C'era qualcuno nel corridoio.
La sua voce echeggiò fino a lei, ed Emeline sussultò, presa alla sprovvista, arretrando di qualche passo.

«Mi avevi detto che tutte le aule erano vuote.»Un sussurro, eppure percepibile.
Erano vicinissimi, forse addirittura davanti alla porta.
Emeline raccolse la cartella da terra, perdendo l'equilibrio per qualche momento quando cercò di tornare in piedi.
Appoggiò il palmo della mano contro la superficie gelida del pavimento.

«E infatti doveva essere così» sembrò giurare una delle due voci, tesa da una preoccupazione vivida.

«Andiamocene. Ti prego, andiamocene.»Sembrava che, chiunque fosse, stesse sorridendo.
Attratto e impaurito al contempo dalla possibilità che ci fosse qualcun altro.

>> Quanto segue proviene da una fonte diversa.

Definition _is_preferred (m : EntryRef) (s : DedupScope) : bool :=
  bool_decide (r_volume_id m ∈ preferred_volume_ids s)
  || existsb (λ prefix, startswith prefix (r_path m)) (preferred_path_prefixes s).

Definition _oldest_ts (m : EntryRef) : Z := Z.min (r_mtime m) (r_ctime m).
Definition native (m : EntryRef) : bool := negb (is_network_fs (fs_type m)).

(** [(path.count("/"), len(path), path)]. *)
Definition shortest_key (m : EntryRef) : Z * (Z * string) :=
  (Z.of_nat (count_char "/" (r_path m)), (Z.of_nat (String.length (r_path m)), r_path m)).

(** [min] of an empty sequence raises; the callers pass at least two members. *)
Definition rank_oldest_then_preferred_then_shortest (members : list EntryRef) (s : DedupScope)
    : result string KeeperChoice :=
  let natives := filter (λ m, native m) members in
  let candidates := if bool_decide (natives = []) then members else natives in
  match candidates with
  | [] => Err "ValueError"
  | c :: cs =>
      let oldest_ts := foldl Z.min (_oldest_ts c) (_oldest_ts <$> cs) in
      let oldest := filter (λ m, _oldest_ts m = oldest_ts) candidates in
      match oldest with
      | [m] => Ok (mk_choice (entry_id m) "oldest copy")
      | _ =>
          let preferred := filter (λ m, _is_preferred m s) oldest in
          let pool := if bool_decide (preferred = []) then oldest else preferred in
          let reason := if bool_decide (preferred = []) then "oldest copy"
                        else "oldest copy on preferred volume/path" in
          match pool with
          | [] => Err "ValueError"
          | p :: ps =>
              let chosen := min_by (lex_le (lex_le str_le)) shortest_key p ps in
              let reason := if 1 <? length pool
                            then if bool_decide (preferred = []) then "shortest path"
                                 else reason +:+ ", shortest path"
                            else reason in
              Ok (mk_choice (entry_id chosen) reason)
          end
      end
  end.

(** ** The report tables *)

Record DupGroup := mk_dup_group {
  full_hash : string; g_size : Z; member_count : Z; reclaimable_bytes : Z; g_scope : json;
  job_id : option string; suggested_keeper_entry_id : Z; suggested_keeper_reason : string;
}.

Record DupMember := mk_member {
  m_entry_id : Z; m_host_id : Z; m_volume_id : Z; m_path : string; is_mount_alias : bool;
}.

(** Groups by id, members by the id of their group. *)
Record dedup_db := mk_ddb {
  volumes : list Volume; entries : list FsEntryRow;
  dup_groups : list (Z * DupGroup); dup_members : list (Z * DupMember); next_group : Z;
}.

Definition _clear_scope (s : DedupScope) (d : dedup_db) : dedup_db :=
  let prior := (filter (λ g, g_scope g.2 = as_json s) (dup_groups d)).*1 in
  mk_ddb (volumes d) (entries d) (filter (λ g, g_scope g.2 ≠ as_json s) (dup_groups d))
    (filter (λ m, m.1 ∉ prior) (dup_members d)) (next_group d).

(** The outer join with [volume]. *)
Definition volume_fs_type (d : dedup_db) (vid : Z) : string :=
  match filter (λ v, v_id v = vid) (volumes d) with v :: _ => v_fs_type v | [] => "" end.

Definition in_dedup_scope (s : DedupScope) (e : FsEntryRow) : bool :=
  (bool_decide (volume_ids s = []) || bool_decide (volume_id e ∈ volume_ids s))
  && match path_prefix s, path_prefix_volume_id s with
     | Some p, Some v =>
         bool_decide (volume_id e = v) && (bool_decide (path e = p) || like (subtree_like p) (path e))
     | _, _ => true
     end.
(* ===== verification/Query.v ===== *)
(** The read queries of the catalogue ([src/fathom/core/query.py]) and the routes over them ([api/routers/read.py],
    [api/routers/duplicates.py]).

    A query is a function of the tables.  [ORDER BY] leaves ties in the order of the table, and text is ordered by code points.
    Case folding of the database ([ILIKE]) is a parameter.  Timestamps and sizes are integers. *)

From stdpp Require Import gmap pretty.
From S2P Require Import Prelude PyStr PyDict Sql Json DedupStore Catalogue Rbac Rollup.

Local Open Scope Z_scope.

Inductive QueryError := ValueError (message : string) | Forbidden (exc : HTTPException).
Notation query := (result QueryError).

(** [if scope is not None: stmt = scope.apply(stmt, ...)], on a row. *)
Definition scoped {Row} (scope : option ScopeFilter) (host_col volume_col : Row → Z) (kind_col : Row → string) (row : Row) : bool :=
  match scope with Some f => apply f (Some host_col) (Some volume_col) (Some kind_col) row | None => true end.

(** ** Volumes *)

Definition list_volumes (vs : list Volume) (scope : option ScopeFilter) : list Volume :=
  order_by Z.leb v_id (filter (λ v, scoped scope v_host_id v_id v_kind v) vs).

Definition _check_volume_in_scope (volume : Volume) (scope : option ScopeFilter) : query unit :=
  match scope with
  | None => Ok tt
  | Some f =>
      match check_target f (v_host_id volume) (Some (v_id volume)) (Some (v_kind volume)) with
      | Ok _ => Ok tt
      | Err exc => Err (Forbidden exc)
      end
  end.

Definition get_volume_in_scope (vs : list Volume) (volume_id : Z) (scope : option ScopeFilter) : query (option Volume) :=
  match get_volume volume_id vs with
  | None => Ok None
  | Some volume => _ ← _check_volume_in_scope volume scope; Ok (Some volume)
  end.

Definition unknown_volume {A} (volume_id : Z) : query A := Err (ValueError ("unknown volume_id " +:+ pretty volume_id)).

(** [session.get(Volume, id)] and its scope check. *)
Definition _scoped_volume (vs : list Volume) (volume_id : Z) (scope : option ScopeFilter) : query Volume :=
  match get_volume volume_id vs with
  | None => unknown_volume volume_id
  | Some volume => _ ← _check_volume_in_scope volume scope; Ok volume
  end.

(** ** Drill-down *)

Record TreeChild := mk_child {
  t_entry_id : Z; t_path : string; t_name : string; t_is_dir : bool; t_is_symlink : bool; t_size_logical : Z; t_size_on_disk : Z;
  subtree_size_logical : Z; subtree_size_on_disk : Z; file_count : Z; t_mtime : Z; t_uid : Z; t_gid : Z; t_inode : Z;
  t_flags : string; t_content_hash : option string;
}.

(** [WHERE] of the children: live, one level down, below [path/]. *)
Definition is_child (volume_id child_depth : Z) (path : string) (e : FsEntryRow) : bool :=
  bool_decide (Catalogue.volume_id e = volume_id) && bool_decide (depth e = child_depth) &&
  like (subtree_like path) (Catalogue.path e) && present e.

(** The outer join of an entry with its rollup. *)
Definition with_rollup (rs : list SubtreeRollup) (e : FsEntryRow) : list (FsEntryRow * option SubtreeRollup) :=
  match filter (λ r, bool_decide (ro_volume_id r = Catalogue.volume_id e) && bool_decide (ro_path r = Catalogue.path e)) rs with
  | [] => [(e, None)]
  | matches => (λ r, (e, Some r)) <$> matches
  end.

Definition children_rows (cat : catalogue) (volume_id : Z) (mount path : string) : list (FsEntryRow * option SubtreeRollup) :=
  filter (λ e, is_child volume_id (_depth_within mount path + 1) path e) (fs_entry cat) ≫= with_rollup (rollups cat).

«Lasciami  solo controllare...»

Emeline salì verso l'auditorium, raggiungendo le ultime file.
Sarebbe stato impossibile vederla dietro alle postazioni di sinistra.
Non sapeva perché l'idea che venisse scoperta la spaventasse tanto, in maniera così ingiustificata.
Se l'avessero vista non sarebbe cambiato nulla. Non stava facendo nulla.
Quindi perché si ostinava a giocare con due sconosciuti a quell'irrazionale nascondino? Kalendae, pensò, mentre un grumo di polvere le cadeva tra i capelli allo stesso modo in cui un fiocco di neve può posarsi su una pozza di sangue. Non si mosse.
Anche quando le ginocchia sembrarono cederle, le caviglie contorte nei lacci degli stivali spezzarsi, rimase immobile.

La porta si spalancò.
Un frusciare di passi invase il silenzio dell'aula. Impossibile scorgere la minima traccia di un volto, osservando attraverso lo spiraglio tra una seduta e l'altra.

«Qui non c'è nessuno.»

«Ite, missa est ¹» mormorò uno dei due, mellifluo.
L'altro non rispose, ma, voltandosi, accennò all'ombra di una breve risata.
Uscirono uno dopo l'altro, attenti a richiudersi la porta alle spalle.

Con uno sbuffo Emeline rilassò le spalle, sospirando via una tensione che, si rese conto quando fu passata, l'aveva incuriosita più del dovuto.
Progettavano qualcosa di molto simile a ciò che lei aveva già pensato.

Kalendae ², il primo del mese per i Romani.
Si incontravano ogni primo del mese, nella vecchia aula.
Ma vagavano per la Vaas tutti i giorni, sospettosi come assassini.


Glossario

¹ Ite, missa est: Andate, la messa è finita.

² Kalendae: primo del mese nel calendario romano, che in antichità equivaleva a tre giorni indietro rispetto al moderno primo giorno.
(es. le Calende di gennaio vengono festeggiate il trenta di dicembre).